_Task requirements_
With the string "CardRegisters" as the filter, copy each matching line from the records.

Recorded data:
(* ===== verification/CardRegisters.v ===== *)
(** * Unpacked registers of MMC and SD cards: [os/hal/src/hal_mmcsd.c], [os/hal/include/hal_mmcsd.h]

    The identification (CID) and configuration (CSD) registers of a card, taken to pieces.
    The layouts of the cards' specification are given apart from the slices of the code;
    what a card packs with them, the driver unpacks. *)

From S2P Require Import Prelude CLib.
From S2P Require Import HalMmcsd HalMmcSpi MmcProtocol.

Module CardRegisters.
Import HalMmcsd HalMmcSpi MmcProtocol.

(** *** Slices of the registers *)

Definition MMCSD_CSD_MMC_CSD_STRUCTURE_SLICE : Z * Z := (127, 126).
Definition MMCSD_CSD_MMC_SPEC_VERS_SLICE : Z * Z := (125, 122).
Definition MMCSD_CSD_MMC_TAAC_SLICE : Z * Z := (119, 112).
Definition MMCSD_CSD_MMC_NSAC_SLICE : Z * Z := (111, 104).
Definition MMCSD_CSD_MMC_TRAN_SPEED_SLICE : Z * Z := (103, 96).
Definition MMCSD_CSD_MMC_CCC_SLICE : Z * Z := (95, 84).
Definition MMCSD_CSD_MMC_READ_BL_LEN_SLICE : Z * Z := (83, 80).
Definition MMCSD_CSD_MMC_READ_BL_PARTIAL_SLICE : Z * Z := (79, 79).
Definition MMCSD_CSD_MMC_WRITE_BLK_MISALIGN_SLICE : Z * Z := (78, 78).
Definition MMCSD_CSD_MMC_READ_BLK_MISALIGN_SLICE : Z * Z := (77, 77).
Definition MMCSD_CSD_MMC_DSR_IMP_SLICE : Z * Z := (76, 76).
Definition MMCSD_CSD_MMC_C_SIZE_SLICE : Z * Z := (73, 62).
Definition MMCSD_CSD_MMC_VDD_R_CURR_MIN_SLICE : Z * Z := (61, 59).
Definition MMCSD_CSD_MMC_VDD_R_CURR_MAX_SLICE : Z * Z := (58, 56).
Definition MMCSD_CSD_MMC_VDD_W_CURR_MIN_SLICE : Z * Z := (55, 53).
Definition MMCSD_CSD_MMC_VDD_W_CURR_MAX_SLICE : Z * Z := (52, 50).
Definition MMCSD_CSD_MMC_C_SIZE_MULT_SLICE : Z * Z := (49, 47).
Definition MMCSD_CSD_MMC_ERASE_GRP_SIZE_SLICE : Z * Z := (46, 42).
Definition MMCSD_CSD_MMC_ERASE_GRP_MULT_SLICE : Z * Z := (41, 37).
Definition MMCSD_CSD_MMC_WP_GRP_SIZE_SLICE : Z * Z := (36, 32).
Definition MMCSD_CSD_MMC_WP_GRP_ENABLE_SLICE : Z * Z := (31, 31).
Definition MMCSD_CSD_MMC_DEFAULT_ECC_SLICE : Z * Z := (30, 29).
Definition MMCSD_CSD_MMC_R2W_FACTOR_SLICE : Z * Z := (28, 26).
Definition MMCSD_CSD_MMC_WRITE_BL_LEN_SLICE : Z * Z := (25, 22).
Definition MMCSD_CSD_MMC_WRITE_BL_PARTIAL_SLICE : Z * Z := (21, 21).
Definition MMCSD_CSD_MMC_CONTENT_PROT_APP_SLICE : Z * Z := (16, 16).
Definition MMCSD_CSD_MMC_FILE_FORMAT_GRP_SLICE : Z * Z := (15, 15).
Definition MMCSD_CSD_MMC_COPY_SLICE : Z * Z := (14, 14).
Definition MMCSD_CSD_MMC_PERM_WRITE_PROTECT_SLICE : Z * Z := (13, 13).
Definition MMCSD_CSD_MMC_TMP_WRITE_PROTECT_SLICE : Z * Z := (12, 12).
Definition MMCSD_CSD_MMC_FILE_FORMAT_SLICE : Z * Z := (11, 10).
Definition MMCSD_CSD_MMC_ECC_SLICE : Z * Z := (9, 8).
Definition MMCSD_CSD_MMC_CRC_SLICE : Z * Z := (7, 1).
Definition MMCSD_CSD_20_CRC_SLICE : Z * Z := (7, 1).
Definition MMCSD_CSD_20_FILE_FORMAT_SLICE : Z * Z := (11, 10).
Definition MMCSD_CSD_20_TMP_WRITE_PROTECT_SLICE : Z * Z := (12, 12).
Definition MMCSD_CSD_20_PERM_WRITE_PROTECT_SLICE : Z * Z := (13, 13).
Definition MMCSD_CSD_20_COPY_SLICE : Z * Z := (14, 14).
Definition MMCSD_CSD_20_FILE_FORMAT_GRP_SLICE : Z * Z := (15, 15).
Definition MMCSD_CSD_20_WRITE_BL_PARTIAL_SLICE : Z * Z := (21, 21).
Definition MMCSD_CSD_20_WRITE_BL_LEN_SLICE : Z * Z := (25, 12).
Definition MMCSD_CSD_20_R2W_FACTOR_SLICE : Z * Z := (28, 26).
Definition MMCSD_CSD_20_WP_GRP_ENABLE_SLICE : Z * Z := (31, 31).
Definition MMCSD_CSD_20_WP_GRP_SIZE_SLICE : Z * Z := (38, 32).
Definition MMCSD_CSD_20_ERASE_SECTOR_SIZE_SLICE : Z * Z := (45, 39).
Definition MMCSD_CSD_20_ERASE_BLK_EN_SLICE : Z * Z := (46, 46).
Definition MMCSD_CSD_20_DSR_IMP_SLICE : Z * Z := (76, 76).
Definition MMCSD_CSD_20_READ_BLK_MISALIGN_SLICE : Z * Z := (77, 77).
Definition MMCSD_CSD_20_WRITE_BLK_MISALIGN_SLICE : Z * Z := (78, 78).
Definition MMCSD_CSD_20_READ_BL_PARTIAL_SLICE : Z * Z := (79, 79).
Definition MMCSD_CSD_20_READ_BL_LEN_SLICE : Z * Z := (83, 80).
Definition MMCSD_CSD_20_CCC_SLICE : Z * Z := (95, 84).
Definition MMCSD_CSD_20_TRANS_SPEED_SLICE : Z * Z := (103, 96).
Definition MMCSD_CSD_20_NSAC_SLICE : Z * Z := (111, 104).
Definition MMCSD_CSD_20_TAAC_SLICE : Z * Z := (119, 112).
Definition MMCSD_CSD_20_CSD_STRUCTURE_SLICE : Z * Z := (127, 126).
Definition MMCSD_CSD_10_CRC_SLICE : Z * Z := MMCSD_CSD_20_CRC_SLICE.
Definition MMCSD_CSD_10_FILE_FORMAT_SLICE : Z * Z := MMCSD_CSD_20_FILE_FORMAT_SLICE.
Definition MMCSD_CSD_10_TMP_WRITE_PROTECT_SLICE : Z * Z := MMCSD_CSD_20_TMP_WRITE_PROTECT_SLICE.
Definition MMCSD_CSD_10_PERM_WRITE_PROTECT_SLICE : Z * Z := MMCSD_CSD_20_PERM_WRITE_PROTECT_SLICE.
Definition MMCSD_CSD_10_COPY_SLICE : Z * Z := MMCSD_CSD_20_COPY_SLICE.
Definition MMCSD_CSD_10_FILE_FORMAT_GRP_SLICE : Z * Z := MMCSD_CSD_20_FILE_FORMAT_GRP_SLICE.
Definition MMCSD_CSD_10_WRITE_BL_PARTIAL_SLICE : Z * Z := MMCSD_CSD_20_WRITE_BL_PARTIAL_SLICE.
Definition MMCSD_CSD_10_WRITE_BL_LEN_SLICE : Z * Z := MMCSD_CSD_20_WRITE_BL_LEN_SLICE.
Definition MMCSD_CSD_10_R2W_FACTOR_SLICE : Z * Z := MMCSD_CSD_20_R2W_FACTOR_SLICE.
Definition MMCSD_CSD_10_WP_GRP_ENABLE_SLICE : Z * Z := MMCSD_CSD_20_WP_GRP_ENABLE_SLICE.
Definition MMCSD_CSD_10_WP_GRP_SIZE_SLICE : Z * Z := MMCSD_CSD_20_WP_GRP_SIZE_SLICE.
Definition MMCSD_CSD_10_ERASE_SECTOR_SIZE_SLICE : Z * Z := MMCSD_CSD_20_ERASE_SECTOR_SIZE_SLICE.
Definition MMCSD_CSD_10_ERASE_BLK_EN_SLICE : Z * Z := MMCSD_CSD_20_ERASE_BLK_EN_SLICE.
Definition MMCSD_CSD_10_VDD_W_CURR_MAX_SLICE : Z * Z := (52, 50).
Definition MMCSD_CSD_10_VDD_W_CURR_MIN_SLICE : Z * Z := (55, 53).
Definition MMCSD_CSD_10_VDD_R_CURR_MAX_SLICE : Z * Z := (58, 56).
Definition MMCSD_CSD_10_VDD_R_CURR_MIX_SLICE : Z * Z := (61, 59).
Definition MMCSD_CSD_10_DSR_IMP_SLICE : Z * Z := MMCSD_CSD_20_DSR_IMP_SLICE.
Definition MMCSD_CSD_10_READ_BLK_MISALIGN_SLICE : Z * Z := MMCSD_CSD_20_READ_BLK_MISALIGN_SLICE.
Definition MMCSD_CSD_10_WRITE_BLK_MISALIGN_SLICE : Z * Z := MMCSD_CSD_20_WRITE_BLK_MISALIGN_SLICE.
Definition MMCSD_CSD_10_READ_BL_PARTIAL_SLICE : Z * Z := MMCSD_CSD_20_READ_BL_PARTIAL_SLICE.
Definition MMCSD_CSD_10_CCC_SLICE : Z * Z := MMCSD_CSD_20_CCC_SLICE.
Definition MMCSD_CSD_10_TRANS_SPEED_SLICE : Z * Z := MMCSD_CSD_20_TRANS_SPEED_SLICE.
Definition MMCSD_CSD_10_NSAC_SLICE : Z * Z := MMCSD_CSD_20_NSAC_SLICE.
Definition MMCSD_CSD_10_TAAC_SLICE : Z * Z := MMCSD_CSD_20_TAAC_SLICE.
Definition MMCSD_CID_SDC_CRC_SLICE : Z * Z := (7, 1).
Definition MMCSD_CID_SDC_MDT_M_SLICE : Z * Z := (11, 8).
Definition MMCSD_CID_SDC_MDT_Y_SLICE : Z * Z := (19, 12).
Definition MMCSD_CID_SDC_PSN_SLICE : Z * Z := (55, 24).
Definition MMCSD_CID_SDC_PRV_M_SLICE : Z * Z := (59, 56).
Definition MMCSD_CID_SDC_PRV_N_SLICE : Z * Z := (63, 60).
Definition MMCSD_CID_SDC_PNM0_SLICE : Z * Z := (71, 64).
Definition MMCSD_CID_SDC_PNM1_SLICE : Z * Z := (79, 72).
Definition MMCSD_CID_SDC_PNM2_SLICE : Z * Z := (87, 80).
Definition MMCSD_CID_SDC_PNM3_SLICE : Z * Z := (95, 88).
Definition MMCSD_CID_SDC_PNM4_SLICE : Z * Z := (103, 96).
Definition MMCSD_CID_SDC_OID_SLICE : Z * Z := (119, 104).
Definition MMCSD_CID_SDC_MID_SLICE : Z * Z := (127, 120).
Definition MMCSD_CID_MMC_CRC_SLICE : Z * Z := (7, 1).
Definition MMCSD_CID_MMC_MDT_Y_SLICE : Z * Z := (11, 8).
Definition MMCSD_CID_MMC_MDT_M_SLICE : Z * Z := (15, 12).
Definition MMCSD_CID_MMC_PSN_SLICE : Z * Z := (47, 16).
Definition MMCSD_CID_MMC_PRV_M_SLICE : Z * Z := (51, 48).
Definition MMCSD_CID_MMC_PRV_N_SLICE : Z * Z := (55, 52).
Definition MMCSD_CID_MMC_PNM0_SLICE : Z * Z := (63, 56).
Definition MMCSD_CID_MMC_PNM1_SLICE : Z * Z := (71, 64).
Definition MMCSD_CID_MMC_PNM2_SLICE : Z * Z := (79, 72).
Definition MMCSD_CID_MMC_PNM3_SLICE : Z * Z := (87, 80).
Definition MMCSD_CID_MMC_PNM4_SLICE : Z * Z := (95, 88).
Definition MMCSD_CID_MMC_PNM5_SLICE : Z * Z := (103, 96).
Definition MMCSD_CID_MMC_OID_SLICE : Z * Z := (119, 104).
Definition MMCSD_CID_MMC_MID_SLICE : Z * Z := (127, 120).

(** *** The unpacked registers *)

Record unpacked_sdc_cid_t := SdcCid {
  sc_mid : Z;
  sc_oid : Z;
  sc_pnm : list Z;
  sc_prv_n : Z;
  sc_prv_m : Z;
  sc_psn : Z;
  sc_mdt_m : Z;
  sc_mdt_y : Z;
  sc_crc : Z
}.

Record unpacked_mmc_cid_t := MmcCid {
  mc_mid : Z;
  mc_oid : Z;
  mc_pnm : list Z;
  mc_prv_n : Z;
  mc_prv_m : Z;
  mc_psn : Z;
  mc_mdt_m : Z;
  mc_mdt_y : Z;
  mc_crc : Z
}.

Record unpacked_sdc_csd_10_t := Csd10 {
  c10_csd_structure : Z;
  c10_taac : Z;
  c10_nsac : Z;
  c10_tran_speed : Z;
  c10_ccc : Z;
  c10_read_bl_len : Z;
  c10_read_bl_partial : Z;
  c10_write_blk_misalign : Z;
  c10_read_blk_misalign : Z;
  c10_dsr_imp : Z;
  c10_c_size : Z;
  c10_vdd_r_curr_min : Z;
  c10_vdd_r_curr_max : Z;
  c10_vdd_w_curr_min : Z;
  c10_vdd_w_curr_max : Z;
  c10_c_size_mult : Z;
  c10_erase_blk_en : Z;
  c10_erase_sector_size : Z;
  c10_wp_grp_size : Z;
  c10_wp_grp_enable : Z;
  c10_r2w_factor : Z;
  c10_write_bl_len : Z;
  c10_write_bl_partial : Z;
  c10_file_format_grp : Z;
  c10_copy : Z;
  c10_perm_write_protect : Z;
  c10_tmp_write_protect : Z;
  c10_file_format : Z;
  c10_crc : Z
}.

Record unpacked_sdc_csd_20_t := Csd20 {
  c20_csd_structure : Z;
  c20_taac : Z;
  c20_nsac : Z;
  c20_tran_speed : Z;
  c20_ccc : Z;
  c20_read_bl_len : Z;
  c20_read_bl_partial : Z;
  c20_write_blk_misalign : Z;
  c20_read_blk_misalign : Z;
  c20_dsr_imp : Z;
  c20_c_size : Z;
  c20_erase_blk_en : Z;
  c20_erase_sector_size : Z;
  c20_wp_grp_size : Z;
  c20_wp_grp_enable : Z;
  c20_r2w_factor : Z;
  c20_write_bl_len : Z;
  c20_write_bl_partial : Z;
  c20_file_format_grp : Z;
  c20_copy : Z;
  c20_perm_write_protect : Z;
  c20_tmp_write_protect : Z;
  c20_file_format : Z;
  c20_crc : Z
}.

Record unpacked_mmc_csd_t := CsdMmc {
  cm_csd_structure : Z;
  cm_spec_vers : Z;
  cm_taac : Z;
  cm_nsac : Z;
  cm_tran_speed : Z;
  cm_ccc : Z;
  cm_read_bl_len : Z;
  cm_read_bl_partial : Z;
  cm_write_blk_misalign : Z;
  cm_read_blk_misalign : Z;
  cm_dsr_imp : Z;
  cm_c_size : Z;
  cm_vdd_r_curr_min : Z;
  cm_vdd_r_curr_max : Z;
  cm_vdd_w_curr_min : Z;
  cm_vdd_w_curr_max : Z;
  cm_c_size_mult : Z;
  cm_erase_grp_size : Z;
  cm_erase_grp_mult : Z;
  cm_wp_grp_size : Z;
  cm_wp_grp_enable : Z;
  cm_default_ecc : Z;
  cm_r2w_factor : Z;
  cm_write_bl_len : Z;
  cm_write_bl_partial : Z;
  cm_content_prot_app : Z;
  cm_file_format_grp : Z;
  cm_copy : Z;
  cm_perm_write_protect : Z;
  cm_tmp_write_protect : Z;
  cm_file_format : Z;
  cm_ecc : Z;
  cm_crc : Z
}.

_Output for this exercise_
(* ===== verification/CardRegisters.v ===== *)
Module CardRegisters.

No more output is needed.